● GIVEN INFORMATION:

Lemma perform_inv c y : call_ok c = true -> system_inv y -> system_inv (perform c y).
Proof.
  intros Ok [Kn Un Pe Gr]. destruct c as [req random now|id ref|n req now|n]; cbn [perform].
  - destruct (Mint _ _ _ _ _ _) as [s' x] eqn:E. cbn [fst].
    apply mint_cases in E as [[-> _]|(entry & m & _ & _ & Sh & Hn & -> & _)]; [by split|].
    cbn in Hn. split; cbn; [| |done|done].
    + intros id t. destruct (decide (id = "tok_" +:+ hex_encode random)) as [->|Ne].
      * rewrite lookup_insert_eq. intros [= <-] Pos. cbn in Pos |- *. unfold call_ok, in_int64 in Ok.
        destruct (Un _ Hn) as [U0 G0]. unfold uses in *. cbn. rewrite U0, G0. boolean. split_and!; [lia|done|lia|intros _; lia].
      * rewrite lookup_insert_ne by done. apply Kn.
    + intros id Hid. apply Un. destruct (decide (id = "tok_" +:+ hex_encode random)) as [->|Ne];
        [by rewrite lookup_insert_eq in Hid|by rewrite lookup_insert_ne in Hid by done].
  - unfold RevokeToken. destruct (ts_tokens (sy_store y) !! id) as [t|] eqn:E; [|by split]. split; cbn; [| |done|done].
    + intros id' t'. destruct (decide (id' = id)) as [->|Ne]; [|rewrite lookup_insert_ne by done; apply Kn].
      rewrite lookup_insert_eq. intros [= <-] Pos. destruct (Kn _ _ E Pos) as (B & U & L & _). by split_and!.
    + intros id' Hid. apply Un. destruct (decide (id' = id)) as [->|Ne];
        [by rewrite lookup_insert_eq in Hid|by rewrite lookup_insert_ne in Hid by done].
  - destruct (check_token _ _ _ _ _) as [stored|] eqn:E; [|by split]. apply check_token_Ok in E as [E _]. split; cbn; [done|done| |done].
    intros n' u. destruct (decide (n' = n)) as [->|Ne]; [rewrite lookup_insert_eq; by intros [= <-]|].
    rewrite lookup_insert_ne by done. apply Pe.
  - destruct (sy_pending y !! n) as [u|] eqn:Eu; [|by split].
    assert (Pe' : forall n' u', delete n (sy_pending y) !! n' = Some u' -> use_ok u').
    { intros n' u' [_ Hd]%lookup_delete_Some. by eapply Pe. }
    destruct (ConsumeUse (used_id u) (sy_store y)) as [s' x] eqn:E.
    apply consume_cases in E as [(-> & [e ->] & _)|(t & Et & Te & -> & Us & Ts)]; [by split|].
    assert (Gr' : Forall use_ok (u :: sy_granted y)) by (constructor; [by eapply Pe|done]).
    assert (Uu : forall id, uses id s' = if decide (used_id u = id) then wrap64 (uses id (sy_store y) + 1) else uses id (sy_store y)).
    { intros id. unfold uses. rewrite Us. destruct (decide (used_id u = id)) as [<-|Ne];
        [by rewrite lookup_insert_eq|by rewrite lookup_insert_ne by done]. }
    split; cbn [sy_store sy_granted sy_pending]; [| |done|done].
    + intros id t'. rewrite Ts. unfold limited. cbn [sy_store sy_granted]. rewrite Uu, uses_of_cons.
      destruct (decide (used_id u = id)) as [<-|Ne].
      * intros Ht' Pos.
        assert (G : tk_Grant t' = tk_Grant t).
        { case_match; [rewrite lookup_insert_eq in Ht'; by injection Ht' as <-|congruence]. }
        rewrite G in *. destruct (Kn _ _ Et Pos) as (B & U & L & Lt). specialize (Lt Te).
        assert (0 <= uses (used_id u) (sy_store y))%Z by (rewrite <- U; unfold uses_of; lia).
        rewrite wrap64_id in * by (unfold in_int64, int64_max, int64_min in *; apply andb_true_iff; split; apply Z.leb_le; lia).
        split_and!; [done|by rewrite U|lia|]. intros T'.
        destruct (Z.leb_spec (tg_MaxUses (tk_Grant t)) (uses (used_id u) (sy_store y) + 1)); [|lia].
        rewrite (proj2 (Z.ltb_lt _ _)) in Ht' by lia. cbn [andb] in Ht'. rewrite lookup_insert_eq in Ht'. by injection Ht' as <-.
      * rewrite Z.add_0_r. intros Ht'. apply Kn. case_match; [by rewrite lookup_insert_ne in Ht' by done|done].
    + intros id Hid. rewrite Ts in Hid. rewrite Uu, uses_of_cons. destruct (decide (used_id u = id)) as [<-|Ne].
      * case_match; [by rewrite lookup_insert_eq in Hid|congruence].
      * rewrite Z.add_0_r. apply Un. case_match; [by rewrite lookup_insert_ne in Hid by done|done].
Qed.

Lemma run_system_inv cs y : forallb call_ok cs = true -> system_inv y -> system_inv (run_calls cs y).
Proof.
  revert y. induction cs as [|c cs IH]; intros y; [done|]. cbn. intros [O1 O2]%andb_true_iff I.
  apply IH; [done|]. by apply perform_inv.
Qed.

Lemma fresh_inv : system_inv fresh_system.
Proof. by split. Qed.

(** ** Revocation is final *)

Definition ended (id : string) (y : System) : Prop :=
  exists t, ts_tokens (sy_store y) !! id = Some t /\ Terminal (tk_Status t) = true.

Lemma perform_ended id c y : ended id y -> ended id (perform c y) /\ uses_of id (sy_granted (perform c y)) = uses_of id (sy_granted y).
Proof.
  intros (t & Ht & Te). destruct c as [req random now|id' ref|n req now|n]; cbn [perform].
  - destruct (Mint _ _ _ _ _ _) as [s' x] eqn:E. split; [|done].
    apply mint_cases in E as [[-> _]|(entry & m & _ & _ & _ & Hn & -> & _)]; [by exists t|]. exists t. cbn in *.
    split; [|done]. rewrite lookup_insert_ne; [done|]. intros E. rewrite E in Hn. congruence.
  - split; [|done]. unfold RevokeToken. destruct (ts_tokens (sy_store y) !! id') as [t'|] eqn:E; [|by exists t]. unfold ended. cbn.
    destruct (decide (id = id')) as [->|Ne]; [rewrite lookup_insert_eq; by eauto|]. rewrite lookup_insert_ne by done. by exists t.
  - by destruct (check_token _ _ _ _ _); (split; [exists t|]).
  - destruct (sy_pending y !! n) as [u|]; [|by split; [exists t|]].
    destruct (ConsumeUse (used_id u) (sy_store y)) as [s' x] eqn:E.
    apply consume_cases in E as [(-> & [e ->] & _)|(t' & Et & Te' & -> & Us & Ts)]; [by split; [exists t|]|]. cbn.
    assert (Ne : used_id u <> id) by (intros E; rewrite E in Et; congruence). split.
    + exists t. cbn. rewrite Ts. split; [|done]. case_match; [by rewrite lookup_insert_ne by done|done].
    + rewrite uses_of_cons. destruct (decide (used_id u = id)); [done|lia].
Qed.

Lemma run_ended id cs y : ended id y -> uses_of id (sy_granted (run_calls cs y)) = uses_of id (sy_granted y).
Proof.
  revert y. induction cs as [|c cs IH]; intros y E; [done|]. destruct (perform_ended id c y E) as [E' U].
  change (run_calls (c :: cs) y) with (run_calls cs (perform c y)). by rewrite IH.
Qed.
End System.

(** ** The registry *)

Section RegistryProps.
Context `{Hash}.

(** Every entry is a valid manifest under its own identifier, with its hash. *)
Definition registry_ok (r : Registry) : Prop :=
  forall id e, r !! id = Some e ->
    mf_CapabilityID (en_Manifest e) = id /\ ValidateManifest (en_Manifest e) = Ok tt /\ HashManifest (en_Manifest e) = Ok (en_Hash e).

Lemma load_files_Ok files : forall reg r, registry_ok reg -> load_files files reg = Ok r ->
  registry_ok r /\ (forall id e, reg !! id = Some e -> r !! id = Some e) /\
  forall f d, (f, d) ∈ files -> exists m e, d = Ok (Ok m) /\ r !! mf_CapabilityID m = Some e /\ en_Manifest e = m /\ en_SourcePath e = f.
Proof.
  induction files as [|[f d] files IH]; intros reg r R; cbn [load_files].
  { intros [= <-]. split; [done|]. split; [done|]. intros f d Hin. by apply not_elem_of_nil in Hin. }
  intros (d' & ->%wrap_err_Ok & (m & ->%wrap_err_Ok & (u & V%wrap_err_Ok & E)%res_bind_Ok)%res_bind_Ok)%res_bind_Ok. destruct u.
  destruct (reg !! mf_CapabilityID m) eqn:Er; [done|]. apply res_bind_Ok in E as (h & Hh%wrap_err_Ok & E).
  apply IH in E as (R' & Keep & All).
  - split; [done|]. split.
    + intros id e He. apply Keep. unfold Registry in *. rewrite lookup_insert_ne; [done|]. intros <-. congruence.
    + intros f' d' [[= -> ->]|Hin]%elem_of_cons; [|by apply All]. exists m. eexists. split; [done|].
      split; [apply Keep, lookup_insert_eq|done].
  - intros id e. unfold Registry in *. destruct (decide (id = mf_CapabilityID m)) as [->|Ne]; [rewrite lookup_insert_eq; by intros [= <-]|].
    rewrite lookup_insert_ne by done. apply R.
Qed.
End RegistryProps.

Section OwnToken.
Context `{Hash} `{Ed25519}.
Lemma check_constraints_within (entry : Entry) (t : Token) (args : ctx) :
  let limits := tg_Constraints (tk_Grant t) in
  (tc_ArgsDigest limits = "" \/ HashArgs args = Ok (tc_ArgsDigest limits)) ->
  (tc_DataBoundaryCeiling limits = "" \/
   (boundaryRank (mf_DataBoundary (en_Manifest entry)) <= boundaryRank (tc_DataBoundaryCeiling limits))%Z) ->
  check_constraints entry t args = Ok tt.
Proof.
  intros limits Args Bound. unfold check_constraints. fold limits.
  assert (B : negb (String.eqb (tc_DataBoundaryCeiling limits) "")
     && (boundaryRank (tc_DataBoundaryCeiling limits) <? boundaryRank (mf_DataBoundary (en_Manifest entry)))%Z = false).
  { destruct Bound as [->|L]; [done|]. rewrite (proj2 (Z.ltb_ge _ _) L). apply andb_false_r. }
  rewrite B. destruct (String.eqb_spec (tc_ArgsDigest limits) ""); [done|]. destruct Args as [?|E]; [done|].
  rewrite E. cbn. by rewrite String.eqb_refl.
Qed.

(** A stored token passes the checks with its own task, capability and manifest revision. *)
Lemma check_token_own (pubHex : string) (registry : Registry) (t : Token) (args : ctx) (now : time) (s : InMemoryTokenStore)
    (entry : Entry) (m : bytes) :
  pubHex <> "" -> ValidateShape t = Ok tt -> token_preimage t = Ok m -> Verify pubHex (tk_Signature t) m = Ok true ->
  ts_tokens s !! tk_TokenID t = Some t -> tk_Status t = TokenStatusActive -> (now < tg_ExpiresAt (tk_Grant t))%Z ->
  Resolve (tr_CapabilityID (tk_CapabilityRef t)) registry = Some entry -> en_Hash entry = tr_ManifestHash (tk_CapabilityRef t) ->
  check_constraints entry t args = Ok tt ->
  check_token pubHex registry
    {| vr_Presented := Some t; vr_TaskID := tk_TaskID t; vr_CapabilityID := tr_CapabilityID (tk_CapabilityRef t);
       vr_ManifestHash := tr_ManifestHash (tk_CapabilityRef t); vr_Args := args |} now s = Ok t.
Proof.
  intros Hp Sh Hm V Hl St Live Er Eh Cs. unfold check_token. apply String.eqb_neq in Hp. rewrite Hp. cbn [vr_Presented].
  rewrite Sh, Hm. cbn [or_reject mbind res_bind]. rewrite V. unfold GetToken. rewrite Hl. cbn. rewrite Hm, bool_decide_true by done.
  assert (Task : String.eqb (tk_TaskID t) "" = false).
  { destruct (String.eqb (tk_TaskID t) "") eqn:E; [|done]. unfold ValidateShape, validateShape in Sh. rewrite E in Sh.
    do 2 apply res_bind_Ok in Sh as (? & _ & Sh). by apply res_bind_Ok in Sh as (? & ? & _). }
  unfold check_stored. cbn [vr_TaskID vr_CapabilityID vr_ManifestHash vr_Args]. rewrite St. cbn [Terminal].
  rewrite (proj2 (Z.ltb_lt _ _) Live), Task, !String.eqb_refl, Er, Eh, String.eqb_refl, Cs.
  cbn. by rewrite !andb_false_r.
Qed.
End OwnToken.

==

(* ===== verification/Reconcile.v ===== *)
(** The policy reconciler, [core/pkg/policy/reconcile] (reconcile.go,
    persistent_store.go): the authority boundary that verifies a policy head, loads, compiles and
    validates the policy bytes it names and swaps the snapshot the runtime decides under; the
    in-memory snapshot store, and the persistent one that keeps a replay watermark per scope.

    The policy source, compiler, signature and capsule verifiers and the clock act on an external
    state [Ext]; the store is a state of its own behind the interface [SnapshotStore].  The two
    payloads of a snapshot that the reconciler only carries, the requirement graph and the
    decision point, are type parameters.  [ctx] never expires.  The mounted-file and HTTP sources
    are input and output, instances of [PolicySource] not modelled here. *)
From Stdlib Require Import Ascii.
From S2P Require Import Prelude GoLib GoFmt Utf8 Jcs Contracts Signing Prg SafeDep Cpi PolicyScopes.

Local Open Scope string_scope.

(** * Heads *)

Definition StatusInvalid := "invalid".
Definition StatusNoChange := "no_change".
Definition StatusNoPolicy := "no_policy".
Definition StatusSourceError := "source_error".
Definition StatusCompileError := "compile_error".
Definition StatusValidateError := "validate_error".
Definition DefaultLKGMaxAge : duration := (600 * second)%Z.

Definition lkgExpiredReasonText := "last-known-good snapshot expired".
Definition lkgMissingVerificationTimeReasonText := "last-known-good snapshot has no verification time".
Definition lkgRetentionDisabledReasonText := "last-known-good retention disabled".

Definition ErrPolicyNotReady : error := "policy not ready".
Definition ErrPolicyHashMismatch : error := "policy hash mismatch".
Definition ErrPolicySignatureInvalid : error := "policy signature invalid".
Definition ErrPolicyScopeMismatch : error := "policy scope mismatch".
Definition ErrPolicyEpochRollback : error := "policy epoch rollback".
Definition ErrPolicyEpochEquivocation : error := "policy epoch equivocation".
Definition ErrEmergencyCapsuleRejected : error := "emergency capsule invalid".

● TASK REQUIREMENTS: When you reach the line containing "Lemma perform_inv c" in the data above, start copying exactly, and stop after the line containing "destruct (Un _".

● SOLUTION FOR THIS EXERCISE:
Lemma perform_inv c y : call_ok c = true -> system_inv y -> system_inv (perform c y).
Proof.
  intros Ok [Kn Un Pe Gr]. destruct c as [req random now|id ref|n req now|n]; cbn [perform].
  - destruct (Mint _ _ _ _ _ _) as [s' x] eqn:E. cbn [fst].
    apply mint_cases in E as [[-> _]|(entry & m & _ & _ & Sh & Hn & -> & _)]; [by split|].
    cbn in Hn. split; cbn; [| |done|done].
    + intros id t. destruct (decide (id = "tok_" +:+ hex_encode random)) as [->|Ne].
      * rewrite lookup_insert_eq. intros [= <-] Pos. cbn in Pos |- *. unfold call_ok, in_int64 in Ok.
        destruct (Un _ Hn) as [U0 G0]. unfold uses in *. cbn. rewrite U0, G0. boolean. split_and!; [lia|done|lia|intros _; lia].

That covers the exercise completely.